The Compassionate Life #BookReview #CompassionateSunday
Welcome to Compassionate Sunday. We’re working through Twelve Steps to a Compassionate Life by Karen Armstrong, one step per month.
If you’d like to share a post about what you learned about compassion (The First Step), what you’re seeing in your world (The Second Step), self-compassion (The Third Step), empathy (The Fourth Step), mindfulness (The Fifth Step), or action (The Sixth Step) use the link list below. Or join the discussion in the comments or on Facebook.
Book: The Compassionate Life: Walking the Path of Kindness by Marc Ian Barasch
Genre: Nonfiction
Publisher: Berrett-Koehler Publishers
Publication date: 2009
Pages: 288
Source: purchased e-book
Summary: The Compassionate Life is a series of explorations on different aspects of compassion, written as part memoir and part journalism, with an emphasis on profiling compassionate people around the world. Marc Barasch spends time with the homeless, learns meditations from Buddhist monks, and observes a camp that brings together Israeli and Palestinian girls.
One key concept is The Good Eye, an idea borrowed from a Jewish mystic of whom it was said:
…he could see nothing of people’s sins, only their virtues. (Chapter 5)
Barasch’s hopeful analysis is this:
We are slowly emerging from millenia of holy know-it-alls beaning each other with their Infallible Books, passing judgment with their Divine Laws, and trying to enforce competing copyrights on Ultimate Truth. The God of our times is no longer some Big Eye in the sky but the Good Eye itself. (Chapter 5)
In the last couple of weeks, I’ve seen both evidence of the Good Eye and judgments from “holy know-it-alls,” so I’m not sure we’re there yet. Practicing my Good Eye skills, I’ll focus on the positive examples. Practicing my Midwestern practicality, I’ll work to build on those positive examples and not assume that they will replicate all by themselves.
Thoughts: I amused myself with what I saw as a gender-traited difference between Twelve Steps to a Compassionate Life and The Compassionate Life.
Working through Karen Armstrong’s book, I’m fairly frequently frustrated by the smallness of the vision compared to the great problems in the world — last week’s post, for example, felt puny compared to the sad news of the week.

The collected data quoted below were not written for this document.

(** C2: on the array [[1, 2, 3]], [x[2].up()] holds [[2, 1, 3]]: [_entry]
    builds [before] with the first entry at its head, and [_zip] reverses
    it, so the entries before the focus come back in reverse order.  The
    value differs from [x.value], which is still [[1, 2, 3]]. *)
Theorem entry_up_reverses_preceding_entries :
  let s := store_of [ArrayValue [int 1; int 2; int 3] 0] in
  let x := RootNode (Ref 0%nat) leaf_list_l 0 in
  exists x' l' s',
    (e <- getitem x (KIndex 2) ;; up e) s = (Ok x', s') /\
    value x' = Ref l' /\
    heap s' !! l' = Some (ArrayValue [int 2; int 1; int 3] 0) /\
    deref (heap s') (value x) = Some (ArrayValue [int 1; int 2; int 3] 0).
Proof.
  intros s x. do 3 eexists. repeat split; lazy; reflexivity.
Qed.

(** ** Iterating over an array *)

Section Iteration.

Variables (x : InstanceNode) (ts : Z).

Lemma length_entries_from (k : Z) (pre rest : list Value) :
  length (entries_from x ts k pre rest) = length rest.
Proof.
  revert k pre. induction rest as [|v rest IH]; intros k pre; simpl; [done|].
  by rewrite IH.
Qed.

Lemma lookup_entries_from (k : Z) (pre rest : list Value) (i : nat) (v : Value) :
  rest !! i = Some v ->
  entries_from x ts k pre rest !! i
  = Some (ArrayEntry (k + Z.of_nat i)
            (LinkedList.from_list (rev (take i rest) ++ pre))
            (LinkedList.from_list (drop (S i) rest))
            v x (schema_node x) ts).
Proof.
  revert k pre i. induction rest as [|a rest IH]; intros k pre i Hv; [done|].
  destruct i as [|i]; simpl in *.
  - injection Hv as ->. by rewrite Z.add_0_r.
  - rewrite (IH _ _ _ Hv). rewrite <- app_assoc. simpl.
    by replace (k + 1 + Z.of_nat i) with (k + Z.pos (Pos.of_succ_nat i)) by lia.
Qed.
(** A redraw paints counted lines only. *)
Lemma painted_below_total t line :
  Int.int_min < totalLines t <= Int.int_max ->
  View.painted t line -> line < totalLines t.
Proof.
  intros Htl (y & bl & Hin). unfold terminalRedraw in Hin.
  apply in_app_or in Hin. destruct Hin as [Hin | Hin].
  - pose proof (drawLoop_below_total t (firstLineToShow t) (seqZ 0 (visibleRows t))) as H.
    rewrite Forall_forall in H. apply list_elem_of_In, H in Hin. exact Hin.
  - unfold cursorLinePaint in Hin.
    destruct (keyboardVisible t); [|destruct Hin]. cbv zeta in Hin.
    destruct (cursorLineNumber t =? Int.add (firstLineToShow t) (visibleRows t));
      [|destruct Hin].
    destruct (Z.leb_spec (cursorLineNumber t) (Int.sub (totalLines t) 1)) as [Hle|];
      cbn [andb] in Hin; [|destruct Hin].
    rewrite int_sub_small in Hle by (unfold Int.int_min, Int.int_max in *; int_fits).
    match type of Hin with
    | In _ (if ?c then _ else _) => destruct c
    end; [|destruct Hin].
    destruct Hin as [Hin | []]. injection Hin as _ <- _. lia.
Qed.

(** X12: showing and hiding the keyboard, in every state with the cursor
    row inside the buffer and 0 <= totalLines <= INT_MAX - 100.  Hiding the
    keyboard puts the view at the bottom.  Showing it leaves five visible
    rows, and the redraw paints the cursor's line exactly when that line is
    counted in totalLines and is either line 2 or later or one of the last
    six counted lines.  So the cursor's line is shown when the cursor is on
    line 2 or later of the counted lines; it is not painted with the cursor
    on line 0 or 1 of seven lines or more (the view starts at line 2), nor
    when the cursor was moved to a row that totalLines does not count, as by
    cursor addressing on a fresh screen. *)
Theorem toggleKeyboard_view (t : Terminal) :
  0 <= cursorY t < TERMINAL_BUFFER_ROWS ->
  0 <= totalLines t <= Int.int_max - TERMINAL_BUFFER_ROWS ->
  let t' := toggleKeyboard t in
  keyboardVisible t' = negb (keyboardVisible t) /\
  screenBuffer t' = screenBuffer t /\ totalLines t' = totalLines t /\
  cursorLineNumber t' = cursorLineNumber t /\
  (keyboardVisible t = true -> scrollOffset t' = 0) /\
  (keyboardVisible t = false ->
   visibleRows t' = 5 /\
   (View.painted t' (cursorLineNumber t) <->
    cursorLineNumber t < totalLines t /\
    (2 <= cursorLineNumber t \/ totalLines t <= cursorLineNumber t + 5)) /\
   (2 <= cursorLineNumber t < totalLines t ->
    firstLineToShow t' <= cursorLineNumber t < firstLineToShow t' + 5) /\
   (cursorLineNumber t < 2 -> 7 <= totalLines t -> firstLineToShow t' = 2) /\
   (totalLines t <= cursorLineNumber t -> ~ View.painted t' (cursorLineNumber t))).
Proof.
  intros Hcy Htl t'. subst t'. unfold toggleKeyboard. cbv zeta.
  cbn [keyboardVisible set_keyboardVisible].
  set (u := set_keyboardVisible (negb (keyboardVisible t)) t).
  destruct (terminalScrollForKeyboard_frame (negb (keyboardVisible t)) u)
    as (F1 & _ & F3 & F4 & F5 & _).
  assert (Ecl : cursorLineNumber (terminalScrollForKeyboard (negb (keyboardVisible t)) u)
                = cursorLineNumber t)
    by (apply cursorLineNumber_frame; assumption).
  split; [exact F5|]. split; [exact F1|]. split; [exact F4|]. split; [exact Ecl|].
  split.
  - intros Hk. rewrite Hk. reflexivity.
  - intros Hk. revert F1 F3 F4 F5 Ecl. rewrite Hk. cbn [negb].
    set (t' := terminalScrollForKeyboard true u). intros F1 F3 F4 F5 Ecl.
    change (keyboardVisible u) with (negb (keyboardVisible t)) in F5.
    rewrite Hk in F5. cbn [negb] in F5.
    change (totalLines u) with (totalLines t) in F4.
    assert (Hvis : visibleRows t' = 5) by (apply visibleRows_keyboard_shown; exact F5).
    assert (Hcl0 : 0 <= cursorLineNumber t).
    { destruct (Z.le_gt_cases (totalLines t) TERMINAL_BUFFER_ROWS) as [H | H].
      - unfold cursorLineNumber.
        replace (totalLines t <=? TERMINAL_BUFFER_ROWS) with true
          by (symmetry; apply Z.leb_le; exact H). lia.
      - pose proof (cursorLineNumber_wrapped t) as W.
        unfold Int.int_max, TERMINAL_BUFFER_ROWS in *. lia. }
    assert (Hbelow : View.painted t' (cursorLineNumber t) ->
                     cursorLineNumber t < totalLines t).
    { intros Hp. rewrite <- F4. apply painted_below_total; [|exact Hp].
      rewrite F4. unfold Int.int_min, Int.int_max, TERMINAL_BUFFER_ROWS in *. lia. }
    assert (Hcounted : cursorLineNumber t < totalLines t ->
      scrollOffset t' =
        Z.min (Z.max 0 (totalLines t - 7))
              (Z.max 0 (totalLines t - 7 - Z.max 0 (cursorLineNumber t - 2))) /\
      firstLineToShow t' = Z.max 0 (totalLines t - 5 - scrollOffset t')).
    { intros Hlt.
      assert (Hso : scrollOffset t' =
                    Z.min (Z.max 0 (totalLines t - 7))
                          (Z.max 0 (totalLines t - 7 - Z.max 0 (cursorLineNumber t - 2))))
        by (apply (terminalScrollForKeyboard_offset u);
            change (totalLines u) with (totalLines t);
            change (cursorLineNumber u) with (cursorLineNumber t); lia).
      split; [exact Hso|].
      unfold firstLineToShow. rewrite Hvis, F4.
      unfold Int.int_max, TERMINAL_BUFFER_ROWS in *.
      rewrite (int_sub_small (totalLines t) 5) by int_fits.
      rewrite int_sub_small by (rewrite Hso; int_fits).
      apply clamp_low. }
    assert (Hshown : cursorLineNumber t < totalLines t ->
              firstLineToShow t' <= cursorLineNumber t < firstLineToShow t' + 5 ->
              View.painted t' (cursorLineNumber t)).
    { intros Hlt Hin. destruct (Hcounted Hlt) as [Hso _].
      apply painted_in_view; rewrite ?F4, ?Hvis.
      - unfold Int.int_max, TERMINAL_BUFFER_ROWS in *. lia.
      - rewrite Hso. lia.
      - lia.
      - destruct (Z.le_gt_cases (totalLines t) TERMINAL_BUFFER_ROWS) as [H | H];
          [left; exact H|right].
        apply cursorLineNumber_wrapped; [|exact Hcy].
        unfold Int.int_max, TERMINAL_BUFFER_ROWS in *. lia.
      - left. exact Hin. }
    assert (Hfrom : cursorLineNumber t < totalLines t ->
              View.painted t' (cursorLineNumber t) ->
              firstLineToShow t' <= cursorLineNumber t).
    { intros Hlt (y & bl & Hin). destruct (Hcounted Hlt) as [Hso _].
      assert (R : Forall (fun e : Z * Z * Z =>
                            match e with (_, lineNumber, _) =>
                              firstLineToShow t' <= lineNumber end)
                         (terminalRedraw t')).
      { apply terminalRedraw_from_first; rewrite ?F4.
        - unfold Int.int_max, TERMINAL_BUFFER_ROWS, TERMINAL_ROWS in *. lia.
        - rewrite Hso. lia. }
      rewrite Forall_forall in R. apply list_elem_of_In, R in Hin. exact Hin. }
    split; [exact Hvis|]. split; [|split; [|split]].
    + split.
      * intros Hp. pose proof (Hbelow Hp) as Hlt. split; [exact Hlt|].
        pose proof (Hfrom Hlt Hp) as Hge.
        destruct (Hcounted Hlt) as [Hso Hfirst]. rewrite Hfirst, Hso in Hge. lia.
      * intros [Hlt Hcase]. apply (Hshown Hlt).
        destruct (Hcounted Hlt) as [Hso Hfirst]. rewrite Hfirst, Hso. lia.
    + intros H2. destruct (Hcounted ltac:(lia)) as [Hso Hfirst].
      rewrite Hfirst, Hso. lia.
    + intros Hlow H7. destruct (Hcounted ltac:(lia)) as [Hso Hfirst].
      rewrite Hfirst, Hso. lia.
    + intros Hbeyond Hp. pose proof (Hbelow Hp). lia.
Qed.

Marc Barasch has the opposite problem, though. He focuses on the most extreme examples — people who risked everything to protect Jews during the holocaust, kidney donors who give up an organ for a stranger, and a father who enters into a relationship with his daughter’s killer. My frustration, here, was that the models were far more noble than I can ever be.

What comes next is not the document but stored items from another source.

(** What a successful compilation leaves in [cubin_data]. *)
Lemma compileProgram_stored_cubin iterate ext NDEBUG prog w prog' w' :
  compileProgram iterate ext NDEBUG prog w =
    (Returned (TLLM_XQA_JIT_SUCCESS, prog'), w') ->
  exists new,
    libcalls w' = libcalls w ++ new /\
    (needs_two_stage (context prog) ->
     stores_compiled_program ext (libcalls w) (cubin_data prog) prog' new) /\
    (~ needs_two_stage (context prog) -> cubin_data prog' = cubin_data prog).
Proof.
  intros Hrun.
  pose proof (f_equal (fun r => status_of r.1) Hrun) as Hstatus.
  pose proof (f_equal (fun r => unit_of prog r.1) Hrun) as Hprog.
  apply (f_equal snd) in Hrun.
  revert Hstatus Hprog Hrun. unfold stores_compiled_program.
  destruct NDEBUG.
  all: start_compile (context prog).
  all: destruct (macro_verdict (context prog)) eqn:Hv; fields.
  all: repeat exec_step.
  all: cbn [status_of unit_of]; intros Hstatus Hprog Hrun; try discriminate Hstatus.
  all: subst prog' w'; fields.
  all: eexists; (split; [rewrite <- ?app_assoc; reflexivity|]).
  all: split; intros Hn; try (exfalso; tauto); try reflexivity.
  all: rewrite <- ?app_assoc in *.
  all: match goal with
       | H : nvPTXCompilerGetCompiledProgramSize _ (_ ++ ?before) ?compiler = _ |- _ =>
           exists before, compiler
       end.
  all: eexists; (split; [rewrite <- ?app_assoc; reflexivity|]).
  all: rewrite <- ?app_assoc.
  all: repeat match goal with
       | H : ?call = (_, _) |- context [?call] => rewrite H; cbn [fst snd]
       end.
  all: reflexivity.
Qed.

(** X26: with libraries none of whose calls fails, every configuration that
    macro translation accepts is compiled: the exported call returns success
    with a unit for that configuration and leaves the last-error string as it
    was.  The unit has [use_stored_cubin] set exactly when the compilation is
    two-stage, and its cubin is then what [nvPTXCompilerGetCompiledProgram]
    wrote into a buffer of the size [nvPTXCompilerGetCompiledProgramSize]
    reported; after a single-stage compilation the unit holds no cubin. *)
Theorem tllmXqaJitCreateAndCompileProgram_succeeds iterate ext NDEBUG c w :
  libraries_succeed ext ->
  urem (num_q_heads c) (num_kv_heads c) = Some 0 ->
  valid_data_type c ->
  valid_kv_cache_type c ->
  exists prog' w',
    tllmXqaJitCreateAndCompileProgram iterate ext NDEBUG c w
    = (Returned (TLLM_XQA_JIT_SUCCESS, prog'), w') /\
    context prog' = c /\
    (use_stored_cubin prog' = true <-> needs_two_stage c) /\
    gErrorString w' = gErrorString w /\
    let created := libcalls w ++ [call_nvrtcCreateProgram (source_of (kernel_type c))] in
    exists new,
      libcalls w' = created ++ new /\
      (needs_two_stage c -> stores_compiled_program ext created [] prog' new) /\
      (~ needs_two_stage c -> cubin_data prog' = []).
Proof.
  intros Hs Hr Hd Hk.
  assert (exists q, macro_verdict c = MacrosAccepted q) as Hv
    by (eexists; by apply macro_verdict_accepted).
  rewrite tllmXqaJitCreateAndCompileProgram_run. cbn zeta.
  pose proof (proj1 Hs (libcalls w) (source_of (kernel_type c))) as Hcreate.
  destruct (nvrtcCreateProgram ext (libcalls w) _) as [created handle].
  cbn [fst snd] in *. subst created.
  destruct (compileProgram_succeeds iterate ext NDEBUG
    {| program := handle; context := c; cubin_data := []; use_stored_cubin := false |}
    (logged (call_nvrtcCreateProgram (source_of (kernel_type c))) w) Hs Hv)
    as (prog' & w' & Hrun).
  exists prog', w'. split; [exact Hrun|].
  pose proof (compileProgram_stored_cubin _ _ _ _ _ _ _ Hrun)
    as (new & Hnew & Hstores & Hnone).
  apply compileProgram_success in Hrun as (new' & _ & Herr & Htwo & Hone).
  cbn [context program cubin_data libcalls logged] in *.
  assert (context prog' = c /\ (use_stored_cubin prog' = true <-> needs_two_stage c))
    as [Hctx Hflag].
  { destruct (decide (needs_two_stage c)) as [Hneeds|Hneeds].
    - destruct (Htwo Hneeds) as (_ & Hstored & _ & Hctx). split; [exact Hctx|tauto].
    - destruct (Hone Hneeds) as (_ & ->). cbn [context use_stored_cubin].
      split; [reflexivity|]. split; [discriminate|tauto]. }
  split; [exact Hctx|]. split; [exact Hflag|]. split; [exact Herr|].
  exists new. split; [exact Hnew|]. split; [exact Hstores|exact Hnone].
Qed.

As readers, then, we have an opportunity to find middle ground between these two approaches.
The most useful thing I got from The Compassionate Life was the tonglen meditation, where I breathe in suffering and breathe out lovingkindness. There’s been lots of suffering in the last month to try this out on and the tonglen meditation reliably gets me to a less stressed, but more sad, space in my body.

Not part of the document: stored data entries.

(** * The incremental Robot Framework interpreter
      (robotframework_interactive/interpreter.py)

    A shallow embedding of [_CustomErrorReporter] and
    [RobotFrameworkInterpreter], and the properties of its document model,
    block mode and evaluation text.

    Python [str] values are modelled by [string]; a character stands for the
    code point of the same number, so only code points below 256 occur.
    Methods of the interpreter are computations in a state-and-exception
    monad whose state survives a raised exception, as the attributes of a
    Python object do. *)

From Stdlib Require Import ZArith Ascii String.
From stdpp Require Import base option list strings pretty gmap.

Local Open Scope string_scope.
Set Warnings "-register-all".

(** ** Python string primitives used by the interpreter *)

Module Py.

(** The line feed character and the one-character string ["\n"]. *)
Definition lf : ascii := "010"%char.
Definition LF : string := String lf EmptyString.
Definition tab : ascii := "009"%char.

(** [str.isspace] on one character (code points below 256). *)
Definition isspace (c : ascii) : bool :=
  let n := nat_of_ascii c in
  ((9 <=? n)%nat && (n <=? 13)%nat) || ((28 <=? n)%nat && (n <=? 32)%nat)
  || (n =? 133)%nat || (n =? 160)%nat.

Fixpoint lstrip (s : string) : string :=
  match s with
  | EmptyString => EmptyString
  | String c s' => if isspace c then lstrip s' else s
  end.

Fixpoint rstrip (s : string) : string :=
  match s with
  | EmptyString => EmptyString
  | String c s' =>
      match rstrip s' with
      | EmptyString => if isspace c then EmptyString else String c EmptyString
      | r => String c r
      end
  end.

(** [s.strip()] *)
Definition strip (s : string) : string := rstrip (lstrip s).

(** [s.startswith(p)] *)
Definition startswith (s p : string) : bool := String.prefix p s.

(** [sep.join(ls)] *)
Definition join (sep : string) (ls : list string) : string :=
  String.concat sep ls.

I’ve discovered an occasional surprising side effect to the tonglen meditation. Of course, I always start my focus with the people I perceive as the victims and their families and friends. Sometimes, though, I’m suddenly aware of the suffering of the perpetrators and their families and friends. It’s disconcerting and there’s not much support in our society for expressing sympathy for the bad guys, so I keep it to myself.
The Compassionate Life had some help for me even if it was a more extreme example than I will, hopefully, ever have to face. Chapter 10, Loving the Monster, profiles a killer and the father of that killer’s victim because they have managed a mutually beneficial relationship as a result of the father’s compassion for the murderer. So, at least, I’m not the only one to experience some compassion for someone who is completely out of the circle of those we believe deserve compassion.
Unfortunately, it’s not universal. I still find myself with frustratingly small amounts of compassion for people that act in ways that I see as hateful or arrogant. Since I completed a quick read of Twelve Steps to a Compassionate Life earlier in the year, I know that topic will come up later. I don’t need to push myself on that for now.
I read The Compassionate Life for the Global Read in 2016 hosted by the Charter for Compassion. But I didn’t manage to participate in the conference call that culminated that event. I’m looking forward to the next book in this series, which seems very appropriate for this election year: The Reunited States of America: How We Can Bridge the Partisan Divide by Mark Gerzon.
Appeal: The Compassionate Life is a good addition to the compassionate library. I relate better to Twelve Steps to a Compassionate Life, but I do think there’s a gender component, here. A man might do better starting with Marc Barasch’s book.
Have you read this book? What did you think?